> _WHAT TO DO_
The line containing "induction e as" marks the end: quote every line from the start of the records below through it, word for word.

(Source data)
(** The list with the later values of a key dropped. *)
Fixpoint firsts (e : list VALUE) : list VALUE :=
  match e with
  | [] => []
  | v :: e => v :: filter (λ x, scode x ≠ scode v) (firsts e)
  end.

Definition key_set (e : list VALUE) : gset Z := list_to_set (scode <$> e).

#[global] Instance list_set : CFMutableSet := {|
  cfset := list VALUE;
  CFSetCreateMutable := [];
  CFSetCreateMutableCopy e := e;
  CFSetGetCount e := zlen (firsts e);
  CFSetGetValues := firsts;
  CFSetContainsValue e v := bool_decide (scode v ∈ key_set (firsts e));
  CFSetAddValue e v := v :: e;
  CFSetRemoveValue e v := filter (λ x, scode x ≠ scode v) (firsts e);
  CFSetRemoveAllValues _ := [];
  CFSetEqual e1 e2 := bool_decide (key_set (firsts e1) = key_set (firsts e2));
|}.

Lemma key_set_filter (e : list VALUE) v : key_set (filter (λ x, scode x ≠ scode v) e) = key_set e ∖ {[scode v]}.
Proof.
  apply set_eq. intros c. unfold key_set. rewrite elem_of_difference, !elem_of_list_to_set, !list_elem_of_fmap, elem_of_singleton. split.
  - intros (x & -> & [Hx Hin]%list_elem_of_filter). eauto.
  - intros [(x & -> & Hin) Hx]. exists x. split; [done|]. by apply list_elem_of_filter.
Qed.

Lemma firsts_key_set e : key_set (firsts e) = key_set e.
Proof.
  induction e as [|v e IH]; [done|]. unfold key_set at 1 2. cbn [firsts]. rewrite !fmap_cons, !list_to_set_cons.
  fold (key_set e) (key_set (filter (λ x, scode x ≠ scode v) (firsts e))). rewrite key_set_filter, IH.
  apply set_eq. intros c. rewrite !elem_of_union, elem_of_difference, elem_of_singleton. destruct (decide (c = scode v)); tauto.
Qed.
Lemma sim_iter {A B S T} (R : S → T → Prop) (Q : A → B → Prop) n f g s t :
  R s t → (∀ s t, R s t → sim (sum_rel R Q) (f s) (g t)) → sim Q (iter n f s) (iter n g t).
Proof.
  intros Hst Hf. revert s t Hst. induction n as [|n IH]; intros s t Hst; [by intros ?|]. cbn [iter].
  eapply (sim_bind (sum_rel R Q)); [by apply Hf|]. intros [s'|a] [t'|b] H; try (by destruct H); [by apply IH|by apply sim_ret].
Qed.
(** With an invariant of the computation on elements. *)
Lemma sim_iter_inv {A B S T} (R : S → T → Prop) (Q : A → B → Prop) (P : T → Prop) n f g s t :
  R s t → P t → (∀ s t, R s t → P t → sim (sum_rel R Q) (f s) (g t)) →
  (∀ t, P t → returns (g t) (λ r, match r with inl t' => P t' | inr _ => True end)) → sim Q (iter n f s) (iter n g t).
Proof.
  intros Hst Ht Hf Hg. revert s t Hst Ht. induction n as [|n IH]; intros s t Hst Ht; [by intros ?|]. cbn [iter].
  intros b (r & Er & Hb)%bind_ok. destruct (Hg t Ht) as (r' & Er' & Hr'). rewrite Er in Er'. injection Er' as <-.
  eapply returns_bind_mono; [by eapply Hf|]. intros [s'|x] H; destruct r as [t'|y]; try (by destruct H); [by eapply IH|].
  injection Hb as <-. by apply returns_ret.
Qed.

(** ** The array in memory *)

(** The elements of an array. *)
Definition elements (base nel size : Z) (mem : list Z) : list (list Z) :=
  (λ i, take (Z.to_nat size) (drop (Z.to_nat (base + size * i)) mem)) <$> seqZ 0 nel.

Section array.
Context (cmp : list Z → list Z → Z) (base nel size : Z) (mem0 : list Z).
Hypothesis Hbase : 0 ≤ base.
Hypothesis Hsize : 0 < size.
Hypothesis Hal : base mod 4 ≠ 0 ∨ size mod 4 = 0.
Hypothesis Hnel : 0 ≤ nel < 2 ^ 31.
Hypothesis Hint : size * (nel - 1) < 2 ^ 31.
Hypothesis Hroom : base + size * nel ≤ zlen mem0.
Implicit Types (mem : list Z) (a b : list (list Z)) (i j k l r m L R : Z).
Local Notation elt := (@elt (list Z) _).

Definition loc i : Z := base + size * i.

Lemma loc_succ i : loc i + size = loc (i + 1).
Proof. unfold loc. lia. Qed.
Lemma loc_pred i : loc i - size = loc (i - 1).
Proof. unfold loc. lia. Qed.
Lemma loc_eqb i j : (loc i =? loc j) = (i =? j).
Proof. unfold loc. destruct (Z.eqb_spec i j) as [->|]; [apply Z.eqb_refl|]. apply Z.eqb_neq. nia. Qed.
Lemma loc_ltb i j : (loc i <? loc j) = (i <? j).
Proof. unfold loc. cmp_spec; nia. Qed.
Lemma loc_ltb_sub i j k l : (loc i - loc j <? loc k - loc l) = (i - j <? k - l).
Proof. unfold loc. cmp_spec; nia. Qed.

(** [mem] holds the elements [a], and is as before outside of the array. *)
Definition rep mem a : Prop :=
  zlen mem = zlen mem0 ∧ zlen a = nel ∧
  (∀ i, 0 ≤ i < nel → zlen (elt a i) = size ∧ ∀ k, 0 ≤ k < size → zlookup mem (loc i + k) = zlookup (elt a i) k) ∧
  (∀ j, ¬ base ≤ j < base + size * nel → zlookup mem j = zlookup mem0 j).

Lemma loc_in i k : 0 ≤ i < nel → 0 ≤ k < size → base ≤ loc i + k < base + size * nel.
Proof. unfold loc. nia. Qed.

Lemma ld_rep mem a i : rep mem a → 0 ≤ i < nel → ld mem (loc i) size = Ok (elt a i).
Proof.
  intros (Hz & Ha & He & _) Hi. destruct (He i Hi) as [Hs Hk]. pose proof (loc_in i 0 Hi ltac:(lia)). pose proof (loc_in i (size - 1) Hi ltac:(lia)).
  destruct (ld_ok mem (loc i) size) as (bs & -> & Hb & Hl); [lia..|]. f_equal. apply zlist_eq; [lia|]. intros k Hk'.
  rewrite Hl, Hk by lia. done.
Qed.

Lemma rep_zlen mem a : rep mem a → zlen a = nel.
Proof. by intros (_ & ? & _). Qed.

Lemma rep_fuel mem a : rep mem a → length a = Z.to_nat nel.
Proof. intros H%rep_zlen. unfold zlen in H. lia. Qed.

Lemma rep_elements mem a : rep mem a → elements base nel size mem = a.
Proof.
  intros H. pose proof H as (Hz & Ha & He & _). apply zlist_eq.
  - unfold elements, zlen in *. rewrite length_fmap, length_seqZ. lia.
  - intros i Hi. assert (0 ≤ i < nel) as Hi' by (unfold elements, zlen in Hi; rewrite length_fmap, length_seqZ in Hi; lia).
    rewrite (elt_lookup a) by lia. unfold elements. rewrite zlookup_nonneg by lia. rewrite list_lookup_fmap, lookup_seqZ_lt by lia. cbn. f_equal.
    pose proof (ld_rep mem a i H Hi') as Hld. unfold ld, loc in Hld. replace (0 + Z.of_nat (Z.to_nat i)) with i by lia.
    by destruct (_ && _); simplify_eq.
Qed.

Lemma loc_apart i j : i = j ∨ loc i + size ≤ loc j ∨ loc j + size ≤ loc i.
Proof. unfold loc. nia. Qed.
(** A comparison that always says that its first argument is the greater one. *)
Lemma qsort_safe_witness :
  returns (ruby_qsort (λ _ _, 1) 1 5 1 [9; 3; 1; 2; 3; 0; 9]) (λ mem', same_outside 1 5 1 [9; 3; 1; 2; 3; 0; 9] mem' ∧
    elements 1 5 1 mem' ≡ₚ [[3]; [1]; [2]; [3]; [0]]).
Proof. apply (qsort_safe (λ _ _, 1) 1 5 1 [9; 3; 1; 2; 3; 0; 9]). split; vm_compute; (done || by left). Defined.

Lemma qsort_sorts_witness :
  ruby_qsort first_byte 4 3 4 [9; 9; 9; 9; 3; 1; 2; 3; 0; 4; 4; 4; 2; 5; 5; 5; 9] = Ok [9; 9; 9; 9; 0; 4; 4; 4; 2; 5; 5; 5; 3; 1; 2; 3; 9] ∧
  StronglySorted (λ x y, first_byte x y ≤ 0) [[0; 4; 4; 4]; [2; 5; 5; 5]; [3; 1; 2; 3]].
Proof.
  destruct (qsort_sorts first_byte 4 3 4 [9; 9; 9; 9; 3; 1; 2; 3; 0; 4; 4; 4; 2; 5; 5; 5; 9] first_byte_laws) as (b & E & _ & _ & Hs);
    [split; vm_compute; (done || by right)|].
  vm_compute in E. injection E as <-. split; [vm_compute; reflexivity|exact Hs].
Defined.
(* ===== verification/Time.v ===== *)
(** * time.c: points in time

    A [Time] is a number of seconds and nanoseconds since the Epoch, with the broken-down
    time of the time zone it was last shown in.  This file models the allocation and
    normalisation of times, their construction from numbers and from calendar fields
    ([time_arg], [make_time_t], [search_time_t]), the methods that read and compare them,
    their arithmetic, and their form in marshalled data.

    [time_t] and [long] are 64 bits wide and [int] 32; the configuration is that of
    config.h.in ([NEGATIVE_TIME_T], [HAVE_TIMEGM], [HAVE_MKTIME], [HAVE_TM_ZONE],
    [HAVE_STRUCT_TM_TM_GMTOFF]).  The C library's conversions, its doubles, and the methods
    of objects that are not of the interpreter's own numeric classes are parameters. *)

From stdpp Require Import strings gmap.
From S2P Require Import Prelude Util St Big BigStr Numeric.
#[global] Open Scope Z_scope.

(** ** The C library *)

(** [struct tm] *)
Record tm := mk_tm {
  tm_sec : Z; tm_min : Z; tm_hour : Z; tm_mday : Z; tm_mon : Z; tm_year : Z;
  tm_wday : Z; tm_yday : Z; tm_isdst : Z; tm_gmtoff : Z; tm_zone : list Z
}.

(** A conversion from [time_t] yields NULL if the year does not fit; one to [time_t] yields
    the time, or -1, and leaves the fields it was given in normal form. *)
Class CTime := {
  gmtime : Z → option tm;
  localtime : Z → option tm;
  timegm : tm → Z * tm;
  mktime : tm → Z * tm;
  rb_safe_level : Z
}.

(** [double], with the constants the code uses; [modf] yields the fraction and the integral
    part. *)
Class CDouble := {
  dbl : Type;
  dbl_of_int : Z → dbl;
  dbl_1e9 : dbl;
  dbl_1em9 : dbl;
  dbl_half : dbl;
  dbl_ltb : dbl → dbl → bool;
  dbl_eqb : dbl → dbl → bool;
  dbl_neg : dbl → dbl;
  dbl_add : dbl → dbl → dbl;
  dbl_sub : dbl → dbl → dbl;
  dbl_mul : dbl → dbl → dbl;
  modf : dbl → dbl * dbl;
  dbl_to_long : dbl → Z;
  dbl_to_ulong : dbl → Z
}.

(** ** Time objects *)

(** Instance variables of objects other than [Object]s are kept in a dictionary that
    is made when the first one is set. *)
Inductive ivar := IvStr (s : list Z) | IvObj (id : Z).
Definition ivar_dict : Type := option (gmap string ivar).

(** [struct time_object], with the flags and the instance variables of the object it is in *)
Record time_object := mk_time {
  tv_sec : Z; tv_nsec : Z;
  t_tm : tm;
  gmt : Z;
  tm_got : Z;
  frozen : bool; tainted : bool;
  ivars : ivar_dict
}.

Definition zero_tm : tm := mk_tm 0 0 0 0 0 0 0 0 0 0 [].

Definition time_s_alloc : time_object := mk_time 0 0 zero_tm 0 0 false false None.

Definition set_ts (t : time_object) (sec nsec : Z) : time_object :=
  mk_time sec nsec (t_tm t) (gmt t) (tm_got t) (frozen t) (tainted t) (ivars t).
Definition set_gmt (t : time_object) (g : Z) : time_object :=
  mk_time (tv_sec t) (tv_nsec t) (t_tm t) g (tm_got t) (frozen t) (tainted t) (ivars t).
Definition set_tm (t : time_object) (x : tm) (g : Z) : time_object :=
  mk_time (tv_sec t) (tv_nsec t) x g 1 (frozen t) (tainted t) (ivars t).

(** ** Normalisation *)

Definition NDIV (x y : Z) : Z := - Z.quot (- (x + 1)) y - 1.
Definition NMOD (x y : Z) : Z := y - Z.rem (- (x + 1)) y - 1.

Definition time_overflow_p (sec nsec : Z) : res (Z * Z) :=
  '(sec, nsec) ←
    (if 1000000000 <=? nsec then
       let tmp := s64 (sec + Z.quot nsec 1000000000) in
       let nsec := Z.rem nsec 1000000000 in
       if (0 <? sec) && (tmp <? 0) then Err (Raise RangeError) else Ok (tmp, nsec)
     else Ok (sec, nsec));
  if nsec <? 0 then
    let tmp := s64 (sec + NDIV nsec 1000000000) in
    let nsec := NMOD nsec 1000000000 in
    if (sec <? 0) && (0 <? tmp) then Err (Raise RangeError) else Ok (tmp, nsec)
  else Ok (sec, nsec).

Definition time_new_internal (sec nsec : Z) : res time_object :=
  '(sec, nsec) ← time_overflow_p sec nsec;
  Ok (set_ts time_s_alloc sec nsec).

Definition rb_time_new (sec usec : Z) : res time_object := time_new_internal sec (s64 (usec * 1000)).
Definition rb_time_nano_new (sec nsec : Z) : res time_object := time_new_internal sec nsec.

(** ** The calendar *)

Definition leap_year_p (y : Z) : bool :=
  ((Z.rem y 4 =? 0) && negb (Z.rem y 100 =? 0)) || (Z.rem y 400 =? 0).

Definition DIV (n d : Z) : Z := if n <? 0 then NDIV n d else Z.quot n d.

Definition common_year_yday_offset : list Z :=
  [-1;
   -1 + 31;
   -1 + 31 + 28;
   -1 + 31 + 28 + 31;
   -1 + 31 + 28 + 31 + 30;
   -1 + 31 + 28 + 31 + 30 + 31;
   -1 + 31 + 28 + 31 + 30 + 31 + 30;
   -1 + 31 + 28 + 31 + 30 + 31 + 30 + 31;
   -1 + 31 + 28 + 31 + 30 + 31 + 30 + 31 + 31;
   -1 + 31 + 28 + 31 + 30 + 31 + 30 + 31 + 31 + 30;
   -1 + 31 + 28 + 31 + 30 + 31 + 30 + 31 + 31 + 30 + 31;
   -1 + 31 + 28 + 31 + 30 + 31 + 30 + 31 + 31 + 30 + 31 + 30].
Definition leap_year_yday_offset : list Z :=
  [-1;
   -1 + 31;
   -1 + 31 + 29;
   -1 + 31 + 29 + 31;
   -1 + 31 + 29 + 31 + 30;
   -1 + 31 + 29 + 31 + 30 + 31;
   -1 + 31 + 29 + 31 + 30 + 31 + 30;
   -1 + 31 + 29 + 31 + 30 + 31 + 30 + 31;
   -1 + 31 + 29 + 31 + 30 + 31 + 30 + 31 + 31;
   -1 + 31 + 29 + 31 + 30 + 31 + 30 + 31 + 31 + 30;
   -1 + 31 + 29 + 31 + 30 + 31 + 30 + 31 + 31 + 30 + 31;
   -1 + 31 + 29 + 31 + 30 + 31 + 30 + 31 + 31 + 30 + 31 + 30].
Lemma year_formula_unique y y' d :
  year_formula y ≤ d < year_formula (y + 1) → year_formula y' ≤ d < year_formula (y' + 1) → y = y'.
Proof.
  intros H H'. destruct (Z.lt_trichotomy y y') as [Hl|[Hl|Hl]]; [|done|].
  - pose proof (year_formula_mono (y + 1) y'). lia.
  - pose proof (year_formula_mono (y' + 1) y). lia.
Qed.

Lemma month_of_yday_spec ls m yday :
  (0 < length ls)%nat → 0 ≤ yday < foldr Z.add 0 ls →
  let '(m', mday) := month_of_yday ls m yday in
  m ≤ m' < m + zlen ls ∧ yday = foldr Z.add 0 (take (Z.to_nat (m' - m)) ls) + mday ∧
  0 ≤ mday < default 0 (zlookup ls (m' - m)).
Proof.
  revert m yday. induction ls as [|l ls IH]; intros m yday Hl Hy; cbn [length month_of_yday foldr] in *; [lia|].
  destruct (Z.ltb_spec yday l) as [Hlt|Hge].
  - rewrite Z.sub_diag, zlen_cons. pose proof (zlen_nonneg ls). change (default 0 (zlookup (l :: ls) 0)) with l.
    change (take (Z.to_nat 0) (l :: ls)) with (@nil Z). cbn [foldr]. lia.
  - assert (0 < length ls)%nat by (destruct ls; cbn in *; lia).
    specialize (IH (m + 1) (yday - l) ltac:(done) ltac:(lia)). destruct (month_of_yday ls (m + 1) (yday - l)) as [m' mday].
    destruct IH as (Hm & Hs & Hd). rewrite zlen_cons.
    replace (Z.to_nat (m' - m)) with (Datatypes.S (Z.to_nat (m' - (m + 1)))) by lia. cbn [take foldr].
    rewrite zlookup_cons. destruct (decide (m' - m = 0)); [lia|]. replace (m' - m - 1) with (m' - (m + 1)) by lia. lia.
Qed.

Lemma sum_month_lengths y : foldr Z.add 0 (month_lengths y) = year_days y.
Proof. unfold month_lengths, year_days. by destruct (leap y). Qed.

(** All of [in_calendar] but the range of the year *)
Lemma civil_spec t :
  let x := civil t in
  year_formula (tm_year x + 1900) ≤ t / 86400 < year_formula (tm_year x + 1900 + 1) ∧
  (- 2 ^ 31 ≤ tm_year x < 2 ^ 31 → in_calendar x) ∧ epoch x = t.
Proof.
  intros x. pose proof (year_of_days_spec (t / 86400)) as Hy. unfold x, civil.
  set (y := year_of_days (t / 86400)) in *. rewrite year_formula_succ in Hy.
  pose proof (month_of_yday_spec (month_lengths y) 0 (t / 86400 - year_formula y)) as H.
  rewrite sum_month_lengths in H. specialize (H ltac:(cbn; lia) ltac:(lia)).
  destruct (month_of_yday _ _ _) as [m mday]. rewrite Z.sub_0_r in H. destruct H as (Hm & Hs & Hd).
  change (0 + zlen (month_lengths y)) with 12 in Hm. fold (month_days y m) in Hd. fold (days_to_month y m) in Hs.
  cbn [tm_year]. replace (y - 1900 + 1900) with y by lia. rewrite year_formula_succ.
  assert (t mod 86400 = t mod 86400 / 3600 * 3600 + t mod 86400 / 60 mod 60 * 60 + t mod 86400 mod 60) as Hsod
    by (Z.to_euclidean_division_equations; lia).
  split_and!; [lia|lia| |].
  - intros Hr. unfold in_calendar. cbn [tm_year tm_mon tm_mday tm_hour tm_min tm_sec].
    replace (y - 1900 + 1900) with y by lia. split_and!; try lia; Z.to_euclidean_division_equations; lia.
  - unfold epoch, month_start. cbn [tm_year tm_mon tm_mday tm_hour tm_min tm_sec].
    replace (y - 1900 + 1900) with y by lia. rewrite days_to_year_formula.
    pose proof (Z.div_mod t 86400). lia.
Qed.

Lemma civil_year t x : in_calendar x → epoch x = t → tm_year (civil t) = tm_year x.
Proof.
  intros Hx <-. destruct (civil_spec (epoch x)) as (Hy & _).
  assert (tm_year (civil (epoch x)) + 1900 = tm_year x + 1900); [|lia]. eapply year_formula_unique; [done|].
  destruct Hx as (_ & Hm & Hd & Hh & Hmi & Hs). rewrite year_formula_succ, <-days_to_year_formula.
  pose proof (days_to_month_bound (tm_year x + 1900) (tm_mon x) Hm). pose proof (days_to_month_nonneg (tm_year x + 1900) (tm_mon x)).
  assert (epoch x / 86400 = days_to_year (tm_year x + 1900) + days_to_month (tm_year x + 1900) (tm_mon x) + tm_mday x - 1) as ->; [|lia].
  unfold epoch, month_start. symmetry. apply Z.div_unique with (tm_hour x * 3600 + tm_min x * 60 + tm_sec x); lia.
Qed.

Lemma civil_year_mono t t' : t ≤ t' → tm_year (civil t) ≤ tm_year (civil t').
Proof.
  intros Ht. destruct (civil_spec t) as (Hy & _), (civil_spec t') as (Hy' & _).
  destruct (decide (tm_year (civil t) ≤ tm_year (civil t'))); [done|].
  pose proof (year_formula_mono (tm_year (civil t') + 1900 + 1) (tm_year (civil t) + 1900)).
  pose proof (Z.div_le_mono t t' 86400). lia.
Qed.

Lemma ref_gmtime_some t : is_Some (ref_gmtime t) ↔ - 2 ^ 31 ≤ tm_year (civil t) < 2 ^ 31.
Proof. unfold ref_gmtime. destruct (decide _); by split; try done; intros []. Qed.

Lemma ref_ctime_laws : @CTimeLaws ref_ctime.
Proof.
  split; cbn.
  - intros t x. unfold ref_gmtime. destruct (decide _); [|done]. intros [= <-]. destruct (civil_spec t) as (_ & H & ?). auto.
  - intros x Hx. apply ref_gmtime_some. rewrite (civil_year _ x) by done. by destruct Hx.
  - intros t1 t t2 Ht. rewrite !ref_gmtime_some. pose proof (civil_year_mono t1 t). pose proof (civil_year_mono t t2). lia.
  - done.
Qed.

(** ** Rationals for doubles *)

Definition Q_trunc (q : Q) : Z := Z.quot (Qnum q) (Zpos (Qden q)).

Definition ref_double : CDouble := {|
  dbl := Q;
  dbl_of_int := inject_Z;
  dbl_1e9 := 1000000000 # 1;
  dbl_1em9 := 1 # 1000000000;
  dbl_half := 1 # 2;
  dbl_ltb := λ a b, negb (Qle_bool b a);
  dbl_eqb := Qeq_bool;
  dbl_neg := Qopp;
  dbl_add := Qplus;
  dbl_sub := Qminus;
  dbl_mul := Qmult;
  modf := λ q, (Qred (q - inject_Z (Q_trunc q)), inject_Z (Q_trunc q));
  dbl_to_long := Q_trunc;
  dbl_to_ulong := Q_trunc
|}.

(** Objects other than numbers respond to nothing. *)
Definition ref_runtime : @TimeRuntime ref_double := {|
  responds_divmod := λ _, false;
  divmod_1 := λ _, Ok None;
  mul := λ v k, match v with AInt (Fixnum n) => Ok (AInt (Fixnum (n * k))) | _ => Err (Raise TypeError) end;
  obj_to_str := λ _, None;
  other2long := λ _, Err (Raise TypeError);
  rb_num2dbl := λ v, match v with AInt (Fixnum n) => Ok (@dbl_of_int ref_double n) | AFlo d => Ok d | _ => Err (Raise TypeError) end
|}.

Lemma ref_double_laws : @CDoubleLaws ref_double ref_runtime.
Proof.
  assert (∀ n, Q_trunc (inject_Z n) = n) as Ht by (intros n; apply Z.quot_1_r).
  split; cbn; intros.
  - done.
  - unfold Qle_bool. cbn. rewrite !Z.mul_1_r. destruct (Z.ltb_spec n m), (Z.leb_spec m n); lia || done.
  - unfold Qeq_bool. cbn. rewrite !Z.mul_1_r. by destruct (Z.eqb_spec n m), (Zeq_bool n m) eqn:E; try done; apply Zeq_is_eq_bool in E || apply Zeq_bool_neq in E.
  - unfold Qopp, inject_Z. cbn. by rewrite Z.opp_involutive.
  - rewrite Ht. f_equal. unfold Qminus, Qplus, Qopp, inject_Z. cbn.
    by replace (n * 1 + - n * 1) with 0 by lia.
  - apply Ht.
  - done.
Qed.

> _ANSWER SECTION_
(** The list with the later values of a key dropped. *)
Fixpoint firsts (e : list VALUE) : list VALUE :=
  match e with
  | [] => []
  | v :: e => v :: filter (λ x, scode x ≠ scode v) (firsts e)
  end.

Definition key_set (e : list VALUE) : gset Z := list_to_set (scode <$> e).

#[global] Instance list_set : CFMutableSet := {|
  cfset := list VALUE;
  CFSetCreateMutable := [];
  CFSetCreateMutableCopy e := e;
  CFSetGetCount e := zlen (firsts e);
  CFSetGetValues := firsts;
  CFSetContainsValue e v := bool_decide (scode v ∈ key_set (firsts e));
  CFSetAddValue e v := v :: e;
  CFSetRemoveValue e v := filter (λ x, scode x ≠ scode v) (firsts e);
  CFSetRemoveAllValues _ := [];
  CFSetEqual e1 e2 := bool_decide (key_set (firsts e1) = key_set (firsts e2));
|}.

Lemma key_set_filter (e : list VALUE) v : key_set (filter (λ x, scode x ≠ scode v) e) = key_set e ∖ {[scode v]}.
Proof.
  apply set_eq. intros c. unfold key_set. rewrite elem_of_difference, !elem_of_list_to_set, !list_elem_of_fmap, elem_of_singleton. split.
  - intros (x & -> & [Hx Hin]%list_elem_of_filter). eauto.
  - intros [(x & -> & Hin) Hx]. exists x. split; [done|]. by apply list_elem_of_filter.
Qed.

Lemma firsts_key_set e : key_set (firsts e) = key_set e.
Proof.
  induction e as [|v e IH]; [done|]. unfold key_set at 1 2. cbn [firsts]. rewrite !fmap_cons, !list_to_set_cons.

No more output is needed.